# WORK REQUIRED:
Filter out every line below that lacks "None", and copy the rest.

# SOURCE RECORDS:
○ ○ ○ ○ ○

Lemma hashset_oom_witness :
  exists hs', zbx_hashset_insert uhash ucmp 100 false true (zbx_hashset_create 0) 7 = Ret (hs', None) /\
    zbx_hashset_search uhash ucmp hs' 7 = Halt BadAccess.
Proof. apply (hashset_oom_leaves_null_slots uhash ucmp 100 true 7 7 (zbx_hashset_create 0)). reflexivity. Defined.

○ ○ ○ ○ ○

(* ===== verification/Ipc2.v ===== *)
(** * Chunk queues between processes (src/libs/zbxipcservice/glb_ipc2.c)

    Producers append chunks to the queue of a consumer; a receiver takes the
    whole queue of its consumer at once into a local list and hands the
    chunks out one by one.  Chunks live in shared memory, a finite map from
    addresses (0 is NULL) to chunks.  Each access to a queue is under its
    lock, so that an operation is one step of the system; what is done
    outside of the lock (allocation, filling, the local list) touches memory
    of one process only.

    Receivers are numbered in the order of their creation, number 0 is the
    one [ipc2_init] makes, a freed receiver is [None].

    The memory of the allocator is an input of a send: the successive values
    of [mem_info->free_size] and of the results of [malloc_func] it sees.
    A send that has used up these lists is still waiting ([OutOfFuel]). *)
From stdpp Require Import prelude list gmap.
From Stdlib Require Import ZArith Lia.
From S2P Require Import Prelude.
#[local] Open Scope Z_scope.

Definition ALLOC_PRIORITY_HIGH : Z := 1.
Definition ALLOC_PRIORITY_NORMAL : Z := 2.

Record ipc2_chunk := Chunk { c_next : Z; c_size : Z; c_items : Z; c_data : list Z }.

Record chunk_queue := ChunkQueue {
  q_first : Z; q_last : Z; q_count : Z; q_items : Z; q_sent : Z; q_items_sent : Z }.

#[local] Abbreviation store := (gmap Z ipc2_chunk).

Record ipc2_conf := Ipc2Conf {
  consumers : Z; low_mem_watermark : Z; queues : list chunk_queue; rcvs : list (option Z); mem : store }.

○ ○ ○ ○ ○

# ANSWER TO THE EXERCISE:
  exists hs', zbx_hashset_insert uhash ucmp 100 false true (zbx_hashset_create 0) 7 = Ret (hs', None) /\
    one [ipc2_init] makes, a freed receiver is [None].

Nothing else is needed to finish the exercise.